Long-term effects of nicotine on cultured cells derived from defined segments of the nephron were studied in vitro. Nicotine was added during a 10-day incubation period to a defined nephron culture medium (NCM) which had been supplemented with one of the following: fetal calf serum (FCS), dexamethasone (D), aldosterone (A), or epidermal growth factor (EGF). Thymidine incorporation (10^-15 mmol/10³ cells) into cultured cells of the cortical thick ascending loop of Henle (TAL) and of the cortical collecting tubule (CT) was inhibited by nicotine (5 · 10¹ ng/ml) when incubated in NCM only; the presence of FCS or of D (10^-8 M) or of D and EGF (25 ng/ml) prevented this inhibitory effect. Nicotine at a concentration of 5 · 10² ng/ml was inhibitory in TAL and CT even in the presence of FCS. Na-K-ATPase activity (pmol/10³ cells · min^-1) was stimulated significantly by D when compared with NCM; nicotine (5 · 10² ng/ml) prevented this inductive effect.
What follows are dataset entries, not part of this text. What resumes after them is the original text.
(** * secplus: the Security+ / Security+ 2.0 codec of [secplus.py]

    A shallow embedding of the encoders and decoders of [secplus.py] and the
    properties of them that the specification states.

    Python integers are unbounded and are modelled by [Z]; [//] and [%] with a
    positive divisor are [Z.div] and [Z.modulo]; [<<], [>>], [&], [|] and [^]
    are [Z.shiftl], [Z.shiftr], [Z.land], [Z.lor] and [Z.lxor].  Lists of
    integers are [list Z], a [str] is a [list ascii], a [bytes] object is a
    [list byte].  A raised exception is the [Raise] branch of [result]. *)

From Stdlib Require Import Ascii String DecimalString ZArith List Bool Lia.
From Stdlib.Strings Require Import Byte.
Import ListNotations.
Open Scope Z_scope.

(** ** Exceptions and the error monad *)

Module Py.

Inductive exn : Type :=
| ValueError (msg : string)
| IndexError
| KeyError
| TypeError.

Inductive result (A : Type) : Type :=
| Ok (a : A)
| Raise (e : exn).

Arguments Ok {A} a.
Arguments Raise {A} e.

Definition bind {A B : Type} (m : result A) (k : A -> result B) : result B :=
  match m with
  | Ok a => k a
  | Raise e => Raise e
  end.

(** [for x in xs: body], the loop state threaded through the iterations. *)
Fixpoint for_each {I S : Type} (xs : list I) (body : S -> I -> result S)
  (st : S) : result S :=
  match xs with
  | [] => Ok st
  | x :: xs' => bind (body st x) (for_each xs' body)
  end.

(** [[f(x) for x in xs]] for an [f] that can raise. *)
Fixpoint map_m {A B : Type} (f : A -> result B) (xs : list A)
  : result (list B) :=
  match xs with
  | [] => Ok []
  | x :: xs' =>
      bind (f x) (fun y => bind (map_m f xs') (fun ys => Ok (y :: ys)))
  end.

End Py.

Import Py.

Notation "x <- m ;; k" := (bind m (fun x => k))
  (at level 61, m at next level, right associativity).
Notation "' p <- m ;; k" := (bind m (fun x => let 'p := x in k))
  (at level 61, p pattern, m at next level, right associativity).

(** ** Python sequences *)

Section Sequences.
Context {A : Type}.

(** [l[i]] for an index [i >= 0]. *)
Definition getitem (l : list A) (i : nat) : result A :=
  match nth_error l i with
  | Some x => Ok x
  | None => Raise IndexError
  end.

(** [l[i] = v] for an index [i >= 0]. *)
Fixpoint setitem (l : list A) (i : nat) (v : A) : result (list A) :=
  match l, i with
  | [], _ => Raise IndexError
  | _ :: l', O => Ok (v :: l')
  | x :: l', S i' => l'' <- setitem l' i' v ;; Ok (x :: l'')
  end.

(** [l[a:b]] for [0 <= a <= b]; [l[a:]] is [skipn a l], [l[:b]] is
    [firstn b l]. *)
Definition slice (l : list A) (a b : nat) : list A :=
  firstn (b - a) (skipn a l).

(** [l[-k:]] and [l[:-k]] for [k > 0]. *)
Definition last_k (l : list A) (k : nat) : list A :=
  skipn (length l - k) l.
Definition drop_last_k (l : list A) (k : nat) : list A :=
  firstn (length l - k) l.

(** [l[start::step]]: [k] counts the entries to skip before the next one
    that is kept. *)
Fixpoint every (step : nat) (k : nat) (l : list A) : list A :=
  match l with
  | [] => []
  | x :: l' =>
      match k with
      | O => x :: every step (step - 1) l'
      | S k' => every step k' l'
      end
  end.
Definition slice_step (l : list A) (start step : nat) : list A :=
  every step start l.
End Sequences.

(** [range(start, stop, step)] for a positive step, and the descending
    [range(n - 1, -1, -1)]. *)
Definition range (start stop step : nat) : list nat :=
  map (fun k => (start + k * step)%nat)
      (seq 0 ((stop - start + (step - 1)) / step)).
Definition range_down (n : nat) : list nat := rev (seq 0 n).

(** ** Formatting and parsing binary numerals *)

Definition str := list ascii.

Fixpoint pos_bin (p : positive) : str :=
  match p with
  | xH => ["1"%char]
  | xO q => pos_bin q ++ ["0"%char]
  | xI q => pos_bin q ++ ["1"%char]
  end.

Definition zfill (w : nat) (s : str) : str :=
  repeat "0"%char (w - length s) ++ s.

(** [f"{n:0{w}b}"]: the binary digits of [n], most significant first, padded
    with zeros to [w] characters (the sign of a negative number counts in
    the width and comes first). *)
Definition format_b (w : nat) (n : Z) : str :=
  match n with
  | Z0 => zfill w ["0"%char]
  | Zpos p => zfill w (pos_bin p)
  | Zneg p => "-"%char :: zfill (w - 1) (pos_bin p)
  end.

Definition bin_digit (c : ascii) : option Z :=
  if Ascii.eqb c "0" then Some 0
  else if Ascii.eqb c "1" then Some 1
  else None.

Fixpoint parse_bin (s : str) (acc : Z) : option Z :=
  match s with
  | [] => Some acc
  | c :: s' =>
      match bin_digit c with
      | Some d => parse_bin s' (2 * acc + d)
      | None => None
      end
  end.

Definition invalid_literal : exn :=
  ValueError "invalid literal for int() with base 2".

(** [int(s, 2)] on the strings that reach it here, which are made of decimal
    digits and ["-"] only: an optional leading ["-"], then one or more
    binary digits. *)
Definition int_base2 (s : str) : result Z :=
  match s with
  | [] => Raise invalid_literal
  | c :: s' =>
      if Ascii.eqb c "-" then
        match s' with
        | [] => Raise invalid_literal
        | _ :: _ =>
            match parse_bin s' 0 with
            | Some n => Ok (- n)
            | None => Raise invalid_literal
            end
        end
      else
        match parse_bin s 0 with
        | Some n => Ok n
        | None => Raise invalid_literal
        end
  end.

(** [int(f"{n:0{w}b}"[::-1], 2)] *)
Definition reverse_bits (w : nat) (n : Z) : result Z :=
  int_base2 (rev (format_b w n)).

(** ** Security+ (v1) *)

Definition decode_state : Type := Z * Z * Z.

Definition decode_body (code : list Z) (st : decode_state) (i : nat)
  : result decode_state :=
  let '(rolling, fixed, acc) := st in
  let acc := if existsb (Nat.eqb i) [0; 20]%nat then 0 else acc in
  digit <- getitem code i ;;
  let rolling := rolling * 3 + digit in
  let acc := acc + digit in
  c <- getitem code (i + 1) ;;
  let digit := (c - acc) mod 3 in
  let fixed := fixed * 3 + digit in
  let acc := acc + digit in
  Ok (rolling, fixed, acc).

Definition decode (code : list Z) : result (Z * Z) :=
  '(rolling, fixed, _) <- for_each (range 0 40 2) (decode_body code) (0, 0, 0) ;;
  rolling <- reverse_bits 32 rolling ;;
  Ok (rolling, fixed).

Definition base3_state : Type := list Z * list Z * Z * Z.

Definition encode_base3_body (st : base3_state) (i : nat)
  : result base3_state :=
  let '(rolling_base3, fixed_base3, rolling, fixed) := st in
  rolling_base3 <- setitem rolling_base3 i (rolling mod 3) ;;
  let rolling := rolling / 3 in
  fixed_base3 <- setitem fixed_base3 i (fixed mod 3) ;;
  let fixed := fixed / 3 in
  Ok (rolling_base3, fixed_base3, rolling, fixed).

Definition encode_code_body (rolling_base3 fixed_base3 : list Z)
  (st : list Z * Z) (i : nat) : result (list Z * Z) :=
  let '(code, acc) := st in
  let acc := if existsb (Nat.eqb i) [0; 10]%nat then 0 else acc in
  r <- getitem rolling_base3 i ;;
  let acc := acc + r in
  let code := code ++ [r] in
  f <- getitem fixed_base3 i ;;
  let acc := acc + f in
  let code := code ++ [acc mod 3] in
  Ok (code, acc).

Definition encode (rolling fixed : Z) : result (list Z) :=
  if rolling >=? 2 ^ 32 then
    Raise (ValueError "Rolling code must be less than 2^32")
  else if fixed >=? 3 ^ 20 then
    Raise (ValueError "Fixed code must be less than 3^20")
  else
    rolling <- reverse_bits 32 (Z.land rolling 0xfffffffe) ;;
    '(rolling_base3, fixed_base3, _, _) <-
      for_each (range_down 20) encode_base3_body
        (repeat 0 20, repeat 0 20, rolling, fixed) ;;
    '(code, _) <-
      for_each (seq 0 20) (encode_code_body rolling_base3 fixed_base3)
        ([], 0) ;;
    Ok code.

(** ** Security+ 2.0: the scrambling tables *)

(** A [dict] with integer keys, as the list of its items. *)
Fixpoint dict_get {V : Type} (d : list (Z * V)) (k : Z) : result V :=
  match d with
  | [] => Raise KeyError
  | (k', v) :: d' => if k =? k' then Ok v else dict_get d' k
  end.

Definition _ORDER : list (Z * list nat) :=
  [ (0x0, [0; 2; 1]%nat); (0x1, [2; 0; 1]%nat); (0x2, [0; 1; 2]%nat);
    (0x4, [1; 2; 0]%nat); (0x5, [1; 0; 2]%nat); (0x6, [2; 1; 0]%nat);
    (0x8, [1; 2; 0]%nat); (0x9, [2; 1; 0]%nat); (0xa, [0; 1; 2]%nat) ].

Definition _INVERT : list (Z * list bool) :=
  [ (0x0, [true; true; false]); (0x1, [false; true; false]);
    (0x2, [false; false; true]); (0x4, [true; true; true]);
    (0x5, [true; false; true]); (0x6, [false; true; true]);
    (0x8, [true; false; false]); (0x9, [false; false; false]);
    (0xa, [true; false; true]) ].

(** [(indicator[o] << 3) | (indicator[o+1] << 2) | (indicator[o+2] << 1)
    | indicator[o+3]] *)
Definition selector (indicator : list Z) (o : nat) : result Z :=
  a <- getitem indicator o ;;
  b <- getitem indicator (o + 1) ;;
  c <- getitem indicator (o + 2) ;;
  d <- getitem indicator (o + 3) ;;
  Ok (Z.lor (Z.lor (Z.lor (Z.shiftl a 3) (Z.shiftl b 2)) (Z.shiftl c 1)) d).

(** The two table lookups that open both [_v2_unscramble] and
    [_v2_scramble]. *)
Definition lookup_tables (indicator : list Z)
  : result (list nat * list bool) :=
  k <- selector indicator 0 ;;
  order <- dict_get _ORDER k ;;
  k <- selector indicator 4 ;;
  invert <- dict_get _INVERT k ;;
  Ok (order, invert).

Definition invert_bits (part : list Z) : list Z :=
  map (fun bit => Z.lxor bit 1) part.

(** [for i in range(3): if invert[i]: parts_permuted[i] = [bit ^ 1 ...]] *)
Definition invert_body (invert : list bool) (parts_permuted : list (list Z))
  (i : nat) : result (list (list Z)) :=
  inv <- getitem invert i ;;
  if (inv : bool) then
    p <- getitem parts_permuted i ;;
    setitem parts_permuted i (invert_bits p)
  else Ok parts_permuted.

(** [for i in range(3): parts[order[i]] = parts_permuted[i]] *)
Definition place_body (order : list nat) (parts_permuted : list (list Z))
  (parts : list (list Z)) (i : nat) : result (list (list Z)) :=
  p <- getitem parts_permuted i ;;
  o <- getitem order i ;;
  setitem parts o p.

Definition illegal_ternary : exn := ValueError "Illegal value for ternary bit".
Transepithelial voltage was 27.1 ± 6 (mV) after incubation with A (10^-9 M), and 7.2 ± 4.1 when incubated with A and nicotine (5 · 10² ng/ml). These data indicate that nicotine may interfere with factors stimulating cell proliferation, sodium pump enzyme activity, and ion flux (voltage). An effect of nicotine on the cellular Na-entry step would be consistent with the data.